### MATERIAL FOR THE TASK ###
(* ===== verification/MemmgrInv.v ===== *)
(** * The memory manager as a sequence of allocations

    The abstract view of [Memmgr]: the records of a manager that grows upwards
    in address order, and the first gap an allocation fits.  [repr] relates it
    to the intrusive list and the heap of records. *)
From S2P Require Import Prelude Api Oss Dlist ListScan Memmgr.
Import Dlist ListScan Memmgr.
#[local] Open Scope Z_scope.
#[local] Set Warnings "-clear-no-such-hyp".

(** ** Alignment *)

(** The least multiple of [a] from [x] on. *)
Definition align_up (x a : Z) : Z := (x + a - 1) / a * a.

Lemma align_up_bounds x a : 0 < a -> x <= align_up x a < x + a.
Proof.
  intros Ha. unfold align_up. pose proof (Z.div_mod (x + a - 1) a).
  pose proof (Z.mod_pos_bound (x + a - 1) a). lia.
Qed.

Lemma align_up_mono x y a : 0 < a -> x <= y -> align_up x a <= align_up y a.
Proof. intros Ha H. unfold align_up. apply Z.mul_le_mono_nonneg_r; [lia|]. apply Z.div_le_mono; lia. Qed.

Lemma align_up_least x k a : 0 < a -> x <= k * a -> align_up x a <= k * a.
Proof.
  intros Ha H. unfold align_up. apply Z.mul_le_mono_nonneg_r; [lia|].
  assert ((x + a - 1) / a < k + 1); [|lia]. apply Z.div_lt_upper_bound; lia.
Qed.

Lemma land_floor w y k : 0 <= k < w -> 0 <= y < 2 ^ w ->
  Z.land y (wrap w (Z.lnot (2 ^ k - 1))) = y / 2 ^ k * 2 ^ k.
Proof.
  intros Hk Hy. unfold wrap.
  assert (Z.land y (Z.lnot (2 ^ k - 1) mod 2 ^ w) = Z.ldiff y (Z.ones k)) as ->.
  { rewrite Z.ones_equiv. apply Z.bits_inj'. intros n Hn.
    rewrite Z.ldiff_spec, Z.land_spec. rewrite <- (Z.land_ones _ w) by lia.
    rewrite Z.land_spec, Z.lnot_spec, Z.testbit_ones_nonneg by lia.
    replace (Z.pred (2 ^ k)) with (2 ^ k - 1) by lia.
    destruct (Z.ltb_spec n w); [by rewrite andb_true_r|].
    rewrite andb_false_r, andb_false_r. symmetry. apply andb_false_iff. left.
    destruct (Z.eq_dec y 0) as [->|]; [apply Z.testbit_0_l|].
    apply Z.bits_above_log2; [lia|]. apply Z.log2_lt_pow2; [lia|].
    eapply Z.lt_le_trans; [apply Hy|]. apply Z.pow_le_mono_r; lia. }
  rewrite Z.ldiff_ones_r, Z.shiftl_mul_pow2, Z.shiftr_div_pow2 by lia. done.
Qed.

Lemma ALIGN_up x k : 0 <= k <= 40 -> 0 <= x <= 2 ^ 62 -> AMDGV_MEMMGR_ALIGN x (2 ^ k) = align_up x (2 ^ k).
Proof.
  intros Hk Hx. assert (0 < 2 ^ k <= 2 ^ 40).
  { split; [lia|]. apply Z.pow_le_mono_r; lia. }
  unfold AMDGV_MEMMGR_ALIGN, align_up. rewrite (wrap_id 64 (x + 2 ^ k - 1)) by (unfold in_width; lia).
  apply land_floor; lia.
Qed.

(** With a 32-bit alignment, only up to 4 GB. *)
Lemma ALIGN32_up x k : 0 <= k <= 31 -> 0 <= x -> x + 2 ^ k <= 2 ^ 32 ->
  AMDGV_MEMMGR_ALIGN32 x (2 ^ k) = align_up x (2 ^ k).
Proof.
  intros Hk Hx Hlt. unfold AMDGV_MEMMGR_ALIGN32, align_up.
  rewrite (wrap_id 64 (x + 2 ^ k - 1)), (wrap_id 32 (2 ^ k - 1)) by (unfold in_width; lia).
  apply land_floor; lia.
Qed.

(** ** Abstract allocations *)

Abbreviation block := (nat * mem)%type.
Definition b_start (b : block) : Z := alloc_off b.2 - len b.2.
Definition b_end (b : block) : Z := alloc_off b.2.
Definition node_of (b : block) : node := MemNode b.1.
Definition ptrs (A : list block) : list nat := A.*1.

(** The blocks lie one after the other from [lo] on. *)
Fixpoint spaced (lo : Z) (A : list block) : Prop :=
  match A with
  | [] => True
  | b :: A' => lo <= b_start b /\ 0 < len b.2 /\ spaced (b_end b) A'
  end.
(** Where the last one ends. *)
Definition top (lo : Z) (A : list block) : Z := match last A with Some b => b_end b | None => lo end.

(** How many blocks precede the first gap of more than [l] bytes from an
    [a]-aligned offset on; all of them when there is none. *)
Fixpoint first_fit (a l lo : Z) (A : list block) : nat :=
  match A with
  | [] => O
  | b :: A' => if align_up lo a + l <? b_start b then O else S (first_fit a l (b_end b) A')
  end.

(** How many blocks precede the bytes from [t] to [t + l]; [None] when one
    overlaps them. *)
Fixpoint fit_at (t l : Z) (A : list block) : option nat :=
  match A with
  | [] => Some O
  | b :: A' => if b_end b <=? t then S <$> fit_at t l A' else if t + l <=? b_start b then Some O else None
  end.

Lemma top_nil lo : top lo [] = lo.
Proof. done. Qed.

Lemma top_cons lo b A : top lo (b :: A) = top (b_end b) A.
Proof. unfold top. rewrite last_cons. by destruct (last A). Qed.

Lemma top_app lo A B : top lo (A ++ B) = top (top lo A) B.
Proof. revert lo. induction A as [|b A IH]; intros lo; [done|]. cbn [app]. by rewrite !top_cons, IH. Qed.

Lemma spaced_app lo A B : spaced lo (A ++ B) <-> spaced lo A /\ spaced (top lo A) B.
Proof.
  revert lo. induction A as [|b A IH]; intros lo; cbn [app spaced]; [by split; [|intros [_ ?]]|].
  rewrite IH, top_cons. tauto.
Qed.

Lemma spaced_top lo A : spaced lo A -> lo <= top lo A.
Proof.
  revert lo. induction A as [|b A IH]; intros lo; [by unfold top|].
  cbn [spaced]. rewrite top_cons. unfold b_start. intros (H1 & H2 & H3%IH). unfold b_end in *. lia.
Qed.

Lemma top_take n lo A : spaced lo A -> lo <= top lo (take n A) <= top lo A.
Proof.
  intros H. rewrite <- (take_drop n A) in H. apply spaced_app in H as [HU HV].
  split; [by apply spaced_top|]. rewrite <- (take_drop n A) at 2. rewrite top_app. by apply spaced_top.
Qed.

Lemma spaced_lower lo lo' A : lo' <= lo -> spaced lo A -> spaced lo' A.
Proof. destruct A as [|b A]; cbn; [done|]. intros H (? & ? & ?). split_and!; [lia|done|done]. Qed.

Lemma first_fit_le a l A : forall lo, (first_fit a l lo A <= length A)%nat.
Proof. induction A as [|b A IH]; intros lo; cbn; [lia|]. destruct (_ <? _); [lia|]. specialize (IH (b_end b)). lia. Qed.

(** The gap found. *)
Lemma first_fit_gap a l A : forall lo b B,
  drop (first_fit a l lo A) A = b :: B -> align_up (top lo (take (first_fit a l lo A) A)) a + l < b_start b.
Proof.
  induction A as [|c A IH]; intros lo b B; cbn [first_fit]; [done|].
  destruct (Z.ltb_spec (align_up lo a + l) (b_start c)); cbn [take drop].
  - intros [= -> ->]. done.
  - rewrite top_cons. apply IH.
Qed.

Lemma fit_at_gap t l A : forall lo n, lo <= t -> fit_at t l A = Some n ->
  top lo (take n A) <= t /\ (forall b B, drop n A = b :: B -> t + l <= b_start b).
Proof.
  induction A as [|c A IH]; intros lo n Hlo; cbn [fit_at].
  - intros [= <-]. done.
  - destruct (Z.leb_spec (b_end c) t).
    + destruct (fit_at t l A) as [k|] eqn:E; [|done]. intros [= <-]. cbn [take drop]. rewrite top_cons. by apply IH.
    + destruct (Z.leb_spec (t + l) (b_start c)); [|done]. intros [= <-]. cbn [take drop]. split; [done|].
      by intros ? ? [= <- <-].
Qed.

Lemma fit_at_le t l A : forall n, fit_at t l A = Some n -> (n <= length A)%nat.
Proof.
  induction A as [|c A IH]; cbn; intros n; [by intros [= <-]|]. destruct (_ <=? _).
  - destruct (fit_at t l A) as [k|]; [|done]. intros [= <-]. specialize (IH k eq_refl). lia.
  - destruct (_ <=? _); [|done]. intros [= <-]. lia.
Qed.

(** ** Representation *)

Record repr (A R : list block) (s : adapter) : Prop := {
  rp_allocs : dlist (mlnk s) Allocs (node_of <$> A);
  rp_reserves : dlist (mlnk s) Reserves (node_of <$> R);
  rp_nodup : NoDup (ptrs (A ++ R));
  rp_heap : Forall (fun b : block => heap (mgr s) !! b.1 = Some b.2) (A ++ R);
  rp_fresh : Forall (fun b : block => (b.1 < fresh (mgr s))%nat) (A ++ R);
  rp_head : allocs (mgr s) = Some (offset (mgr s));
}.

(** The sizes C's arithmetic is exact for. *)
Definition mem_limit : Z := 2 ^ 60.

(** A manager in use, that grows upwards in frame-buffer memory. *)
Record up_mgr (g : memmgr) : Prop := {
  up_down : down g = false;
  up_sys : is_sys g = false;
  up_init : is_init g = true;
  up_offset : 0 <= offset g;
  up_limit : offset g + msize g <= mem_limit;
  up_shift : 0 <= shift g <= 31;
}.

Record wf (A R : list block) (s : adapter) : Prop := {
  wf_repr : repr A R s;
  wf_up : up_mgr (mgr s);
  wf_spaced : spaced (offset (mgr s)) A;
  wf_tom : tom (mgr s) = top (offset (mgr s)) A;
  wf_top : top (offset (mgr s)) A <= offset (mgr s) + msize (mgr s);
}.

(** ** Elementary steps *)

Lemma wp_get {A} (f : memmgr -> A) (Q : A -> adapter -> Prop) s : Q (f (mgr s)) s -> wp (get f) Q s.
Proof. done. Qed.
Lemma wp_set f (Q : unit -> adapter -> Prop) s : Q tt (s <| mgr := f (mgr s) |>) -> wp (set f) Q s.
Proof. done. Qed.
Lemma wp_mem_at p m (Q : mem -> adapter -> Prop) s : heap (mgr s) !! p = Some m -> Q m s -> wp (mem_at p) Q s.
Proof. intros E HQ. unfold wp, mem_at. by rewrite E. Qed.
Lemma wp_entry b (Q : nat -> adapter -> Prop) s : Q b.1 s -> wp (entry (node_of b)) Q s.
Proof. done. Qed.
Lemma wp_mem_link f h (Q : unit -> adapter -> Prop) s :
  f (mlnk s) = Some h -> Q tt (s <| mgr := (mgr s) <| lnk := h |> |>) -> wp (link f) Q s.
Proof. intros E HQ. unfold wp, link. by rewrite E. Qed.
Lemma wp_empty A head (Q : bool -> adapter -> Prop) s :
  dlist (mlnk s) head (node_of <$> A) -> Q (bool_decide (A = [])) s -> wp (empty head) Q s.
Proof.
  intros Hd HQ. unfold empty. apply wp_gets. rewrite (dlist_empty _ _ _ Hd). by destruct A.
Qed.

Lemma repr_block A R s b : repr A R s -> b ∈ A ++ R -> heap (mgr s) !! b.1 = Some b.2.
Proof. intros Hr Hb. pose proof (rp_heap _ _ _ Hr) as Hh. rewrite Forall_forall in Hh. by apply Hh. Qed.

Lemma repr_fuel A R s : repr A R s -> (length (A ++ R) <= mem_fuel s)%nat.
Proof.
  intros Hr. enough (length (ptrs (A ++ R)) <= length (seq 0 (fresh (mgr s))))%nat as H.
  { unfold ptrs in H. rewrite length_fmap, length_seq in H. unfold mem_fuel. lia. }
  apply submseteq_length, NoDup_submseteq; [apply Hr|]. intros p (b & -> & Hb)%list_elem_of_fmap.
  pose proof (rp_fresh _ _ _ Hr) as Hf. rewrite Forall_forall in Hf. apply elem_of_seq. specialize (Hf _ Hb). lia.
Qed.

Lemma fmap_snoc_node U b : node_of <$> (U ++ [b]) = (node_of <$> U) ++ [node_of b].
Proof. by rewrite fmap_app. Qed.

(** The neighbours of a block of a list. *)
Lemma next_of_block h head U b V : dlist h head (node_of <$> U ++ b :: V) ->
  next h !! node_of b = Some (after (node_of <$> V) head).
Proof.
  intros Hd. assert (dlist h head ((node_of <$> U ++ [b]) ++ (node_of <$> V))) as Hd'.
  { by rewrite <- fmap_app, <- app_assoc. }
  pose proof (dlist_after _ _ _ _ Hd') as Hn. by rewrite fmap_snoc_node, before_snoc in Hn.
Qed.

Lemma prev_of_pos h head U V : dlist h head (node_of <$> U ++ V) ->
  prev h !! after (node_of <$> V) head = Some (before head (node_of <$> U)).
Proof. rewrite fmap_app. apply dlist_before. Qed.

(** ** The search for a gap *)

Lemma wp_find_size_loop k l lo (Q : node -> adapter -> Prop) s : 0 <= k <= 40 -> 0 <= l <= mem_limit -> 0 <= lo ->
  forall V fuel U, dlist (mlnk s) Allocs (node_of <$> U ++ V) ->
  Forall (fun b : block => heap (mgr s) !! b.1 = Some b.2) V -> (length V <= fuel)%nat ->
  spaced lo (U ++ V) -> top lo (U ++ V) <= mem_limit ->
  Q (before Allocs (node_of <$> U ++ take (first_fit (2 ^ k) l (top lo U) V) V)) s ->
  wp (find_size_loop fuel (after (node_of <$> V) Allocs) (align_up (top lo U) (2 ^ k)) l (2 ^ k)) Q s.
Proof.
  intros Hk Hl Hlo. assert (0 < 2 ^ k <= 2 ^ 40) as Ha by (split; [lia|apply Z.pow_le_mono_r; lia]).
  induction V as [|b V IH]; intros fuel U Hd Hh Hf Hsp Htop HQ.
  { pose proof (prev_of_pos _ _ _ _ Hd) as Hp. destruct fuel; cbn; rewrite decide_True by done;
      (eapply wp_prev_of; [exact Hp|]); by rewrite app_nil_r in HQ. }
  destruct fuel as [|fuel]; [cbn in Hf; lia|]. cbn [length] in Hf.
  pose proof (next_of_block _ _ _ _ _ Hd) as Hn. pose proof (prev_of_pos _ _ _ _ Hd) as Hp.
  apply Forall_cons in Hh as [Hb Hh]. apply spaced_app in Hsp as [HspU HspV].
  pose proof HspV as (H1 & H2 & H3). pose proof (spaced_top _ _ HspU). pose proof (spaced_top _ _ H3) as Hbt.
  rewrite top_app, top_cons in Htop. unfold b_start, b_end, mem_limit in *.
  pose proof (align_up_bounds (top lo U) (2 ^ k) (proj1 Ha)).
  assert (forall t, t = align_up (alloc_off b.2) (2 ^ k) ->
    first_fit (2 ^ k) l (top lo U) (b :: V) = S (first_fit (2 ^ k) l (b_end b) V) ->
    wp (n ← next_of mlnk (node_of b); find_size_loop fuel n t l (2 ^ k)) Q s) as Hnext.
  { intros t -> Hff. apply wp_bind. eapply wp_next_of; [exact Hn|].
    assert (top lo (U ++ [b]) = alloc_off b.2) as Et by by rewrite top_app.
    rewrite <- Et. apply IH; try done; try lia.
    - by rewrite <- app_assoc.
    - rewrite <- app_assoc. by apply spaced_app.
    - rewrite <- app_assoc, top_app. cbn [app]. rewrite top_cons. done.
    - rewrite Hff in HQ. cbn [take] in HQ. rewrite Et, <- app_assoc. exact HQ. }
  cbn [fmap list_fmap after default head find_size_loop]. unfold after in *. cbn in Hp.
  rewrite decide_False by done. apply wp_bind, wp_entry, wp_bind.
  eapply wp_mem_at; [exact Hb|]. cbn [first_fit] in Hnext, HQ. unfold b_start in Hnext, HQ.
  destruct (Z.ltb_spec (alloc_off b.2) (align_up (top lo U) (2 ^ k))) as [Hlt|Hge].
  - apply Hnext; [|destruct (Z.ltb_spec (align_up (top lo U) (2 ^ k) + l) (alloc_off b.2 - len b.2)); [lia|done]].
    apply Z.le_antisymm; [apply align_up_mono; lia|]. apply align_up_least; [lia|]. unfold align_up in Hlt. lia.
  - rewrite !wrap_id by (unfold in_width; lia).
    destruct (align_up (top lo U) (2 ^ k) + l <? alloc_off b.2 - len b.2).
    + eapply wp_prev_of; [exact Hp|]. by rewrite app_nil_r in HQ.
    + apply Hnext; [|done]. by rewrite ALIGN_up by lia.
Qed.

(** ** The search at an offset *)

Lemma wp_find_at_loop t l lo (Q : option node -> adapter -> Prop) s : 0 <= t <= mem_limit -> 0 < l <= mem_limit -> 0 <= lo ->
  forall V fuel U, dlist (mlnk s) Allocs (node_of <$> U ++ V) ->
  Forall (fun b : block => heap (mgr s) !! b.1 = Some b.2) V -> (length V <= fuel)%nat ->
  spaced lo V -> top lo V <= mem_limit ->
  Q ((fun n => before Allocs (node_of <$> U ++ take n V)) <$> fit_at t l V) s ->
  wp (find_at_loop fuel (after (node_of <$> V) Allocs) t l) Q s.
Proof.
  intros Ht Hl Hlo V. revert lo Hlo. induction V as [|b V IH]; intros lo Hlo fuel U Hd Hh Hf Hsp Htop HQ.
  { pose proof (prev_of_pos _ _ _ _ Hd) as Hp. destruct fuel; cbn; rewrite decide_True by done;
      apply wp_bind; (eapply wp_prev_of; [exact Hp|]); apply wp_ret; by rewrite <- (app_nil_r U). }
  destruct fuel as [|fuel]; [cbn in Hf; lia|]. cbn [length] in Hf.
  pose proof (next_of_block _ _ _ _ _ Hd) as Hn. pose proof (prev_of_pos _ _ _ _ Hd) as Hp.
  apply Forall_cons in Hh as [Hb Hh]. destruct Hsp as (H1 & H2 & H3). pose proof (spaced_top _ _ H3) as Hbt.
  rewrite top_cons in Htop. unfold b_start, b_end, mem_limit in *.
  cbn [fmap list_fmap after default head find_at_loop]. unfold after in *. cbn in Hp.
  rewrite decide_False by done. apply wp_bind, wp_entry, wp_bind.
  eapply wp_mem_at; [exact Hb|]. cbn [fit_at] in HQ. unfold b_end, b_start in HQ. rewrite !wrap_id by (unfold in_width; lia).
  assert (alloc_off b.2 <= t -> wp (n ← next_of mlnk (node_of b); find_at_loop fuel n t l) Q s) as Hnext.
  { intros Hle. apply wp_bind. eapply wp_next_of; [exact Hn|]. apply (IH (alloc_off b.2) ltac:(lia) fuel (U ++ [b]));
      rewrite <- ?app_assoc; try done; try lia. apply Z.leb_le in Hle. rewrite Hle in HQ.
    destruct (fit_at t l V); cbn in *; by rewrite <- ?app_assoc. }
  destruct (Z.leb_spec (alloc_off b.2) t) as [Hle|Hgt].
  - destruct (Z.ltb_spec (alloc_off b.2) t); [by apply Hnext|].
    destruct (Z.ltb_spec t (alloc_off b.2)); [lia|]. cbn [andb].
    destruct (Z.leb_spec (t + l) (alloc_off b.2 - len b.2)); [lia|]. by apply Hnext.
  - destruct (Z.ltb_spec (alloc_off b.2) t); [lia|]. destruct (Z.ltb_spec t (alloc_off b.2)); [|lia]. cbn [andb].
    rewrite Z.leb_antisym in *. destruct (alloc_off b.2 - len b.2 <? t + l); cbn [negb] in *; [by apply wp_ret|].
    apply wp_bind. eapply wp_prev_of; [exact Hp|]. apply wp_ret. by rewrite <- (app_nil_r U).
Qed.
###
Where a line above contains the string "Import", copy that line.

From S2P Require Import Prelude Api Oss Dlist ListScan Memmgr.
Import Dlist ListScan Memmgr.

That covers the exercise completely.